If the trust does back option three it will mean inpatient breast surgery will be divided among the Queen Mother Hospital at Margate and William Harvey at Ashford.

It also means that all elective orthopaedic surgery will be carried out at those two hospitals. K&C will get a low risk birthing unit.

In its response to the three options campaign group Concern for Health in East Kent (CHEK) says it rejects option three and supports option one, which centralises all breast and elective orthopaedic surgery at K&C.

It says that the 500 breast surgery cases a year in East Kent is too small to be split between two sites 40 miles apart and the new £1.2million mammography suite at K&C will have to be moved or mothballed as a result.

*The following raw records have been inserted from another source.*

Lemma container_ok_spec c : container_ok c = true ↔ container_path c.
Proof.
  unfold container_ok, container_path. rewrite !andb_true_iff, !negb_true_iff. split; [naive_solver|].
  intros [Hs Hc]. split_and!; [|done..]. by destruct c.
Qed.

Lemma no_hardlink_spec w p mount u : validate_no_hardlink_alias w p mount = Ok u ↔ one_name w p.
Proof.
  unfold validate_no_hardlink_alias, one_name. destruct u.
  destruct (symlink_metadata w p) as [[]|e]; try (split; [intros _; eexists; split; [done|done]|done]).
  - destruct (link_count w p) as [n|e].
    + destruct (Z.ltb_spec 1 n); split; try done.
      * intros (k & [= <-] & Hn). destruct (Hn eq_refl) as (? & [= <-] & ?). lia.
      * intros _. eexists. split; [done|]. intros _. eexists. split; [done|lia].
    + split; [done|]. intros (k & [= <-] & Hn). by destruct (Hn eq_refl) as (? & ? & ?).
  - split; [done|]. by intros (? & ? & ?).
Qed.

Lemma not_blocked_spec try_exists w mount u :
  validate_mount_not_blocked home_dir try_exists io_error w mount = Ok u ↔ not_blocked home_dir try_exists w mount.
Proof.
  destruct u. unfold validate_mount_not_blocked, not_blocked. split.
  - destruct (parse_mount_spec mount) as [[[h c] ro]|e] eqn:Hp; [|done]. apply parse_mount_spec_Ok in Hp.
    destruct (container_ok c) eqn:Hc; [|done]. apply container_ok_spec in Hc. cbn [negb].
    destruct (path_contains_parent_component _) eqn:Hup; [done|].
    destruct (path_contains_blocked_pattern _ _) eqn:Hb; [done|]. rewrite blocked_None in Hb.
    destruct (try_exists _ _) as [[]|e] eqn:Hx; [| |done].
    + unfold canonicalize_existing. destruct (canonicalize w _) as [p|] eqn:Hcan; [|done].
      destruct (path_contains_blocked_pattern (display p) _) eqn:Hb'; [done|]. rewrite blocked_None in Hb'.
      intros Hl%no_hardlink_spec. exists h, c, ro. do 4 (split; [done|]).
      right. split; [done|]. by exists p.
    + intros _. exists h, c, ro. do 4 (split; [done|]). by left.
  - intros (h & c & ro & Hp%parse_mount_spec_Ok & Hc%container_ok_spec & Hup & Hb & Hx).
    rewrite Hp, Hc, Hup. cbn [negb]. rewrite (proj2 (blocked_None _ _) Hb).
    destruct Hx as [->|(-> & p & Hcan & Hb' & Hl)]; [done|]. unfold canonicalize_existing. rewrite Hcan.
    rewrite (proj2 (blocked_None _ _) Hb'). by apply no_hardlink_spec.
Qed.

Lemma is_under_root_spec p root : absolute root = true → is_under_root p root = true ↔ inside root p.
Proof.
  intros Habs. split.
  - unfold is_under_root, inside, strip_base. by destruct (starts_with_path p root).
  - intros [rel ->]%inside_extend; [|by intros ->]. unfold is_under_root. rewrite strip_base_extend.
    by destruct rel.
Qed.

(** A resolved path is absolute. *)
Context (canonicalize_absolute : ∀ w raw c, canonicalize w raw = Some c → absolute c = true).

Lemma root_of_spec w allowlist p root :
  root_of home_dir w allowlist p = Some root ↔ first_root home_dir w (allowed_roots allowlist) p root.
Proof.
  assert (Hroot : ∀ r, match canonicalize w (components (expand_path home_dir (root_path r))) with
                       | Some r => is_under_root p r | None => false end = true ↔ inside_root home_dir w p r).
  { intros r. unfold inside_root. destruct (canonicalize w _) as [c|] eqn:Hc.
    - rewrite is_under_root_spec by eauto. naive_solver.
    - naive_solver. }
  unfold root_of, first_root. rewrite find_first_spec. by setoid_rewrite Hroot.
Qed.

Patient watchdog group Canterbury and Thanet Community Health Council says it cannot fully endorse any one option but agrees that it would be better for patients to have one centre only for breast surgery and elective inpatient orthopaedics at K&C.

MP Julian Brazier said there was an overwhelming case for centralising breast and elective orthopaedic surgery at Kent and Canterbury. He said any loss of complex maternity services would be severely felt in the area, especially by poorer families whose access to Margate and Ashford was so poor.

Friday's trust board meeting takes place at 9.30am in Deal Town Hall. It is open to the public.